Para dar um exemplo da facilidade de manutenção do software, para fazer
uma actualização de *todo* o software do meu computador para a versão
mais recente (se existir) basta-me escrever dois comandos. Dando esta
ordem de vez em quando mantém a máquina actualizada e (mais) segura.
Posso ainda automatizar essa acção de modo a que seja executada, por
exemplo, todas os dias. Práctico, não é?

Passemos agora às questões políticas (custo, fiabilidade, independência,
...). As questões que podem justificar a sua inserção na informatização
da Administração Pública ou mesmo outros propósitos. Eu próprio escrevi
um artigo sobre a utilização do GNU/Linux na Administração Pública uma
revista da especialidade, entretanto terminada. Na altura eu era mais
novo e a coisa não ficou tão bem escrita quanto eu queria, mas as ideias
continuam perfeitamente válidas.


Independência

O Software Livre, uma vez que tem um desenvolvimento aberto em que todos
podem participar, não fica dependente da política ou da sorte de uma
empresa em particular. Aliás, pode servir de "ponto de convergência" de
várias empresas. Eu explico: Imaginemos que três médias/grandes empresas
precisavam de um software de uma qualquer área. E existia um software
para isso, mas era proprietário. Ok, diriam uns, pagam-se as licenças e
pronto. Mas, em conjunto os três podem pensar que se se juntarem e
criarem uma equipa comum para a qual canalizam o dinheiro das licenças,
podem ajudar a desenvolver um software livre já existente (para não
terem de partir do zero) que satisfaça as suas necessidades.

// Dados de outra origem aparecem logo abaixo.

(* ===== verification/Decimal.v ===== *)
(** * Decimal numbers

    The integers [json.Marshal] and [strconv] write, and the integer literals
    the JSON decoder stores into an [int]. *)

From stdpp Require Import pretty.
From S2P Require Import Prelude GoStrings Utf8 Json.
From Stdlib Require Import Strings.Byte.

(** An integer literal of an [int]; a fraction or an exponent is a type error. *)
Fixpoint decimal_value (acc : Z) (l : bytes) : option Z :=
  match l with
  | [] => Some acc
  | b :: l' => if is_digit b then decimal_value (acc * 10 + (Z.of_N (Byte.to_N b) - 48)) l' else None
  end.
Definition int_value (literal : bytes) : option Z :=
  let '(sign, ds) := parse_sign literal in
  v ← decimal_value 0 ds;
  let v := match sign with [] => v | _ => - v end in
  if (- 2 ^ 63 <=? v) && (v <? 2 ^ 63) then Some v else None.

(** ** What is written reads back *)

Lemma digit_char d : (d < 10)%N → is_digit (Ascii.byte_of_ascii (pretty_N_char d)) = true ∧
  Byte.to_N (Ascii.byte_of_ascii (pretty_N_char d)) = (48 + d)%N ∧ (d ≠ 0%N → isb x30 (Ascii.byte_of_ascii (pretty_N_char d)) = false).
Proof.
  intros H. assert (d = 0 ∨ d = 1 ∨ d = 2 ∨ d = 3 ∨ d = 4 ∨ d = 5 ∨ d = 6 ∨ d = 7 ∨ d = 8 ∨ d = 9)%N as Hd by lia.
  repeat destruct Hd as [->|Hd]; [by split_and!; vm_compute..|]. subst. by split_and!; vm_compute.
Qed.

Lemma pretty_go_digits n s : ∃ l, text (pretty_N_go n s) = l ++ text s ∧ forallb is_digit l = true ∧
  ((0 < n)%N → ∃ d ds, l = d :: ds ∧ isb x30 d = false) ∧
  ∀ acc k, decimal_value acc (l ++ k) = decimal_value (acc * 10 ^ zlen l + Z.of_N n) k.
Proof.
  revert s. induction (N.lt_wf_0 n) as [n _ IH]; intros s. destruct (decide (n = 0)%N) as [->|Hn].
  { exists []. rewrite pretty_N_go_0. split_and!; [done..|lia|]. intros acc k. simpl. f_equal. unfold zlen. simpl. lia. }
  assert (0 < n)%N as Hpos by lia. rewrite pretty_N_go_step //.
  destruct (IH (n `div` 10)%N) with (s := String (pretty_N_char (n `mod` 10)) s) as (l & Ht & Hd & Hh & Hv); [by apply N.div_lt|].
  destruct (digit_char (n `mod` 10)%N) as (C1 & C2 & C3); [by apply N.mod_lt|]. set (c := Ascii.byte_of_ascii _) in *.
  assert (Z.of_N n = Z.of_N (n `div` 10) * 10 + Z.of_N (n `mod` 10)) as Hdm.
  { pose proof (N.div_mod n 10 ltac:(done)). lia. }
  exists (l ++ [c]). split_and!.
  - rewrite Ht -app_assoc. done.
  - rewrite forallb_app Hd /=. by rewrite C1.
  - intros _. destruct (decide (n `div` 10 = 0)%N) as [Hz|Hz].
    + destruct l as [|d ds]; [|].
      * exists c, []. split; [done|]. apply C3. intros Hm. rewrite Hz Hm in Hdm. lia.
      * rewrite Hz pretty_N_go_0 in Ht. exfalso. apply (f_equal length) in Ht. rewrite length_app in Ht. simpl in Ht. lia.
    + destruct Hh as (d & ds & -> & Hz'); [by apply N.neq_0_lt_0|]. by exists d, (ds ++ [c]).
  - intros acc k. rewrite -app_assoc Hv. cbn [app decimal_value]. rewrite C1. f_equal. rewrite C2.
    assert (10 ^ zlen (l ++ [c]) = 10 ^ zlen l * 10) as ->.
    { unfold zlen. rewrite length_app Nat2Z.inj_add /=. rewrite Z.pow_add_r; lia. }
    lia.
Qed.

Lemma pretty_nonneg z : 0 ≤ z → int_literal (text (pretty z)) = true ∧ decimal_value 0 (text (pretty z)) = Some z.
Proof.
  intros Hz. destruct z as [|p|p]; [done| |lia]. change (pretty (Zpos p)) with (pretty_N_go (Npos p) "").
  destruct (pretty_go_digits (Npos p) "") as (l & -> & Hd & Hh & Hv). destruct Hh as (d & ds & -> & H0); [lia|].
  rewrite app_nil_r. split.
  - cbn [int_literal forallb] in *. apply andb_true_iff in Hd as [-> ->]. by rewrite H0.
  - specialize (Hv 0 []). rewrite app_nil_r in Hv. by rewrite Hv.
Qed.

Lemma int_value_pretty z : 0 ≤ z < 2 ^ 63 → int_value (text (pretty z)) = Some z.
Proof.
  intros Hz. destruct (pretty_nonneg z) as [Hl Hv]; [lia|]. unfold int_value.
  assert (parse_sign (text (pretty z)) = ([], text (pretty z))) as ->.
  { unfold parse_sign. destruct (text (pretty z)) as [|d ds]; [done|]. cbn [int_literal] in Hl. apply andb_true_iff in Hl as [[Hd _]%andb_true_iff _].
    by destruct d. }
  rewrite Hv. cbn. by rewrite (proj2 (Z.leb_le _ _)) ?(proj2 (Z.ltb_lt _ _)); [lia..|].
Qed.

Parece-lhe utópico? A SUN, que suporta o desenvolvimento do OpenOffice,
gasta menos dinheiro com a equipa de desenvolvimento do que gastaria em
licenças do MS Office. Sozinha. E ainda beneficia de contribuições do
público em geral para a melhoria do código. Como este há outros exemplos.

Aliás, mesmo em situações em que uma empresa não tem a dimensão da SUN
que lhe permite estratégias deste tipo, o uso de software livre é uma
vantagem competitiva e o seu desenvolvimento muitas vezes rentável.
Veja-se, por exemplo:

http://www.cip.umd.edu/dalle.htm

de um reputado economista. De facto o Software Livre está longe de ser
uma coisa "de esquerda". É, de facto, uma mais-valia no que toca à
competitividade e produtividade.

Custo

Uma das quatro liberdades do software diz-nos que o software é
livremente usável e distribuível. Daí vem que ele está acessível a preço
"de suporte", seja este um cdrom ou o custo do download, ou mesmo custo
zero se nos emprestarem um cdrom.

Se quiséssemos instalar o GNU/Linux na Administração Pública inteira,
faríamos algo como: copiar a distribuição para um servidor na rede que
vamos utilizar, definir que software da distribuição é que vai ser
instalado para cada um dos tipos de máquina, e fazer uma instalação
*automática* de *todos* os computadores. Eu disse "automática" e "todos".

Manutenção

Mais, a manutenção de um parque informático de, suponhamos, 1000
workstations limitar-se-ia (fora problemas técnicos) a ir actualizando
uma cópia. As workstations simplesmente cada vez que se iniciavam, viam
se a versão que estava no servidor era mais recente e se fosse, faziam a
actualização. Os utilizadores nem davam por nada.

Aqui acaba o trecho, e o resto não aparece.